Multi-Instance GPU Scheduling Optimizes System Performance

This research presents a novel scheduling framework designed to improve the efficiency of Multi-Instance GPU systems, which enable resource sharing through hardware-level partitioning. The team addressed key challenges arising from this technology, specifically resource contention and GPU fragmentation, a problem distinct from traditional GPU sharing due to the limited valid configurations within MIG. Their approach integrates conditional load balancing, dynamic partitioning, and job migration to optimize GPU utilization.
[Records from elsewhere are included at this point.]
(* ===== verification/WorkqConc.v ===== *)
(** * The work queue under every interleaving (src/workq, wakeup.md)

    Any number of goroutines call one queue at once: pushing, receiving, consuming, cancelling
    contexts and closing. The ghost state pairs those of the two wait sides with a flag for the
    [done] channel. Side operations are lifted from [WaitTriples]; an engine call is one atomic
    step that may create a debt: whoever publishes items owes the consumers a check, whoever
    releases room owes the producers one. Every call of the queue pays its debts before it returns
    or blocks, hence when nobody can run, no wake was lost. *)

From Stdlib Require Import ZArith Lia Program.Tactics.
From stdpp Require Import prelude list gmap strings.
From S2P Require Import Prelude Prog Triple RingCore RingSpec WaitSide Workq WaitConc WaitTriples.

Module WorkqConc.
Import Prog Triple Ring RingSpec WaitSide Workq WaitConc WaitTriples.

(** ** What the queue needs of its engine

    The engine assumptions of wakeup.md for an engine whose calls take effect at one instant. A
    call that moves less than it was asked to found the queue full or empty (A1), and a zero-length
    burst reports the current count (A4). *)
Class FreshEngine {E T} (A : queue_api E T) (items : E → list T) (cap : Z) : Prop := {
  fresh_cap : 1 <= cap <= 2 ^ 30;
  fresh_Enqueue x : ∃ f, api_Enqueue A x = Act f Ret ∧ ∀ e, len (items e) <= cap → f e ≠ [] ∧ ∀ e' err, (e', err) ∈ f e →
    match err with
    | None => items e' = items e ++ [x] ∧ len (items e') <= cap
    | Some _ => items e' = items e ∧ len (items e) = cap
    end;
  fresh_EnqueueBurst xs : ∃ f, api_EnqueueBurst A xs = Act f Ret ∧ ∀ e, len (items e) <= cap → f e ≠ [] ∧
    ∀ e' n free, (e', (n, free)) ∈ f e →
      0 <= n <= len xs ∧ items e' = items e ++ take (Z.to_nat n) xs ∧ len (items e') <= cap ∧
      (n = 0 → xs ≠ [] → len (items e) = cap) ∧ (xs = [] → free = cap - len (items e));
  fresh_Dequeue : ∃ f, api_Dequeue A = Act f Ret ∧ ∀ e, len (items e) <= cap → f e ≠ [] ∧ ∀ e' v err, (e', (v, err)) ∈ f e →
    match err with
    | None => items e = v :: items e'
    | Some _ => items e' = items e ∧ items e = []
    end;
  fresh_DequeueBurst dst : ∃ f, api_DequeueBurst A dst = Act f Ret ∧ ∀ e, len (items e) <= cap → f e ≠ [] ∧
    ∀ e' n available dst', (e', (n, available, dst')) ∈ f e →
      0 <= n <= len dst ∧ n <= len (items e) ∧ items e' = drop (Z.to_nat n) (items e) ∧
      dst' = take (Z.to_nat n) (items e) ++ drop (Z.to_nat n) dst ∧
      (n = 0 → dst ≠ [] → items e = []) ∧ (dst = [] → available = len (items e));
}.

(** ** The invariant of the whole queue *)

Lemma len_pos {X} (l : list X) : l ≠ [] → 1 <= len l.
Proof. destruct l; [done|]. unfold len. simpl. lia. Qed.
(* ===== verification/RunnerCore.v ===== *)
(** * The parts of the runner without shared state (src/workq/runner)

    Handler results and their validation (result.go), item outcomes and their counts, failure
    records, the summary and the error of a run (summary.go), the configuration (config.go) and the
    compaction of items that are due for a retry (retry.go). *)

From Stdlib Require Import ZArith Lia.
From stdpp Require Import prelude list strings.
From S2P Require Import Prelude Workq.

Module RunnerCore.
Import Workq.

(** The errors of package context. *)
Definition Canceled : error := New "context canceled".
Definition DeadlineExceeded : error := New "context deadline exceeded".

(** ** Results of a handler (result.go)

    [ResultState] is a [uint8]: a handler may return a value that is none of the constants. *)
Definition ResultState : Type := Z.
Definition ResultSucceeded : ResultState := 0.
Definition ResultFailed : ResultState := 1.
Definition ResultUnattempted : ResultState := 2.
Definition ResultInterrupted : ResultState := 3.

Record Result := MkResult { State : ResultState; Err : option error; peerCanceled : bool }.

Inductive TerminalState := TerminalSucceeded | TerminalFailed | TerminalAbandoned.
#[export] Instance TerminalState_eq_dec : EqDecision TerminalState.
Proof. solve_decision. Defined.

Record ItemOutcome := MkOutcome { o_State : TerminalState; o_Attempts : Z; o_Err : option error }.
Definition zero_outcome : ItemOutcome := MkOutcome TerminalSucceeded 0 None.

Definition validateResult (result : Result) (aborted : bool) : option error :=
  if State result =? ResultSucceeded then
    match Err result with
    | Some e => Some (Errorf "succeeded result has an error: %w" [] e)
    | None => None
    end
  else if State result =? ResultFailed then
    match Err result with
    | None => Some (Message "failed result has no error" [])
    | Some _ => None
    end
  else if State result =? ResultUnattempted then
    match Err result with
    | Some e => Some (Errorf "unattempted result has an error: %w" [] e)
    | None => if aborted then None else Some (Message "unattempted result without abort" [])
    end
  else if State result =? ResultInterrupted then
    if negb (peerCanceled result) || bool_decide (Err result = None)
    then Some (Message "interrupted result without observed peer cancellation" [])
    else None
  else Some (Message "unknown result state: %d" [ArgInt (State result)]).

Fixpoint validateFrom (index : Z) (results : list Result) (aborted : bool) : option error :=
  match results with
  | [] => None
  | result :: rest =>
      match validateResult result aborted with
      | Some e => Some (Errorf "runner: result %d: %w" [ArgInt index] e)
      | None => validateFrom (index + 1) rest aborted
      end
  end.

(** A nil slice of results is [None]. *)
Definition validateResults (results : option (list Result)) (count : Z) (aborted : bool) : option error :=
  match results with
  | None => None
  | Some results =>
      if negb (len results =? count) then
        Some (Message "runner: handler returned %d results for %d items" [ArgInt (len results); ArgInt count])
      else validateFrom 0 results aborted
  end.

(** ** Counts of outcomes (summary.go) *)

Record outcomeDelta := Delta { succeeded : Z; failed : Z; abandoned : Z; attempts : Z }.
Definition zero_delta : outcomeDelta := Delta 0 0 0 0.

Definition outcomeToDelta (outcome : ItemOutcome) : outcomeDelta :=
  let n := u64 (o_Attempts outcome) in
  match o_State outcome with
  | TerminalSucceeded => Delta 1 0 0 n
  | TerminalFailed => Delta 0 1 0 n
  | TerminalAbandoned => Delta 0 0 1 n
  end.

Definition delta_add (delta other : outcomeDelta) : outcomeDelta :=
  Delta (succeeded delta +64 succeeded other) (failed delta +64 failed other)
        (abandoned delta +64 abandoned other) (attempts delta +64 attempts other).

(** ** Failures and the summary of a run (summary.go) *)

Inductive FailureBoundary :=
| BoundaryHandler | BoundaryResultValidation | BoundaryQueueOperation | BoundaryRetryPolicy
| BoundaryTerminalCallback.

Record FailureRecord := Failure { Boundary : FailureBoundary; Worker : Z; f_Err : option error }.

Record Summary := MkSummary {
  Accepted : Z; Succeeded : Z; Failed : Z; Abandoned : Z; Attempts : Z;
  Failures : list FailureRecord; OmittedFailures : Z; s_AbortCause : option error }.

Definition ErrOmittedFailures : error := New "runner: additional failures omitted".

(** What [errors.Join] makes of its arguments: nil when all of them are, else the others joined.
    The error of a run is the cause of the abort, or joined failures. *)
Inductive finalError := NoError | Cause (e : error) | Joined (es : list error).

Definition errors_Join (errs : list (option error)) : finalError :=
  match omap id errs with [] => NoError | es => Joined es end.

Definition aggregateFailures (summary : Summary) : finalError :=
  if (len (Failures summary) =? 0) && (OmittedFailures summary =? 0) then
    match s_AbortCause summary with None => NoError | Some e => Cause e end
  else
    let causes := f_Err <$> Failures summary in
    errors_Join (if negb (OmittedFailures summary =? 0) then causes ++ [Some ErrOmittedFailures] else causes).

(** ** Configuration (config.go)

    [M] is the type of programs: handlers, callbacks and retry policies are code of the application. *)
Definition ErrStopped : error := New "runner: admission is stopped".
Definition ErrAborted : error := New "runner: aborted".

(** A [uint8], like [ResultState]. *)
Definition FailureMode : Type := Z.
Definition Abort : FailureMode := 0.
Definition Continue : FailureMode := 1.

Section config.
Context {T : Type} {M : Type → Type}.

(** A nil function is [None]; a [time.Duration] is in nanoseconds. *)
Record RetryPolicy := Policy { MaxAttempts : Z; Delay : option (Z → option error → M (Z * bool)) }.

Record QueueConfig := MkQueueConfig {
  MaxPushBatch : Z; MaxReceiveBatch : Z;
  ProducerWait : option WaitStrategy; ConsumerWait : option WaitStrategy }.

Record Config := MkConfig {
  Capacity : Z; Workers : Z;
  Handler : option (list T → M (option (list Result)));
  OnTerminal : option (T → ItemOutcome → M (option error));
  c_FailureMode : FailureMode;
  Retry : option RetryPolicy;
  ErrorLimit : Z;
  c_Queue : QueueConfig }.

Definition with_ErrorLimit (n : Z) (c : Config) : Config :=
  MkConfig (Capacity c) (Workers c) (Handler c) (OnTerminal c) (c_FailureMode c) (Retry c) n (c_Queue c).

(** The copies of the policy and of the wait strategies are the values themselves. *)
Definition resolveConfig (config : Config) : error + Config :=
  if Workers config <=? 0 then
    inl (Message "runner: workers must be positive: %d" [ArgInt (Workers config)])
  else match Handler config with None => inl (New "runner: handler is nil") | Some _ =>
  if negb (c_FailureMode config =? Abort) && negb (c_FailureMode config =? Continue) then
    inl (Message "runner: invalid failure mode: %d" [ArgInt (c_FailureMode config)])
  else if ErrorLimit config <? 0 then
    inl (Message "runner: negative error limit: %d" [ArgInt (ErrorLimit config)])
  else
    let config := if ErrorLimit config =? 0 then with_ErrorLimit 16 config else config in
    match Retry config with
    | Some policy =>
        if MaxAttempts policy <=? 0 then inl (New "runner: retry max attempts must be positive")
        else match Delay policy with
             | None => inl (New "runner: retry delay is nil")
             | Some _ => inr config
             end
    | None => inr config
    end
  end.

Definition queueOptions (config : Config) : list Option :=
  (if Workers config =? 1 then [WithSingleConsumer] else []) ++
  (if negb (MaxPushBatch (c_Queue config) =? 0) then [WithMaxPushBatch (MaxPushBatch (c_Queue config))] else []) ++
  (if negb (MaxReceiveBatch (c_Queue config) =? 0) then [WithMaxReceiveBatch (MaxReceiveBatch (c_Queue config))] else []) ++
  match ProducerWait (c_Queue config) with Some strategy => [WithProducerWait strategy] | None => [] end ++
  match ConsumerWait (c_Queue config) with Some strategy => [WithConsumerWait strategy] | None => [] end.
End config.
Arguments RetryPolicy : clear implicits.
Arguments Config : clear implicits.

(** ** Items held for a retry (retry.go)

    A [time.Time] is a number of nanoseconds; the zero time is 0. *)
Record retryItem := Item { i_attempts : Z; lastErr : option error; due : Z; pending : bool }.
Definition zero_item : retryItem := Item 0 None 0 false.

(** [l[i], l[j] = l[j], l[i]]. *)
Definition swap {X} (i j : nat) (l : list X) : list X :=
  match l !! i, l !! j with
  | Some x, Some y => <[j := x]> (<[i := y]> l)
  | _, _ => l
  end.

(** The [range] loop of [compactDue], at most [fuel] items from [position] on: [range] over a slice
    reads an item when its turn comes. *)
Fixpoint compactLoop {T} (fuel : nat) (position dueCount : nat) (batch : list T) (metadata : list retryItem)
    (now : Z) : nat * list T * list retryItem :=
  match fuel with
  | 0%nat => (dueCount, batch, metadata)
  | S fuel =>
      match metadata !! position with
      | None => (dueCount, batch, metadata)
      | Some item =>
          if now <? due item then compactLoop fuel (S position) dueCount batch metadata now
          else compactLoop fuel (S position) (S dueCount)
                 (swap dueCount position batch) (swap dueCount position metadata) now
      end
  end.

Definition compactDue {T} (batch : list T) (metadata : list retryItem) (now : Z) : nat * list T * list retryItem :=
  compactLoop (length metadata) 0 0 batch metadata now.
End RunnerCore.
Experimental results demonstrate significant improvements in system performance through this integrated method. The team achieved reductions in job wait time and execution time, ultimately leading to a substantial decrease in overall makespan, with improvements ranging from 13% to 35%. This work highlights the practical benefits of intelligently managing GPU resources in shared environments and paves the way for future exploration of more sophisticated algorithms for predicting and mitigating fragmentation.

👉 More information
🗞 An Online Fragmentation-Aware Scheduler for Managing GPU-Sharing Workloads on Multi-Instance GPUs
🧠 ArXiv: https://arxiv.org/abs/2512.16099

Rohail T.

Rohail T.

As a quantum scientist exploring the frontiers of physics and technology. My work focuses on uncovering how quantum mechanics, computing, and emerging technologies are transforming our understanding of reality. I share research-driven insights that make complex ideas in quantum science clear, engaging, and relevant to the modern world.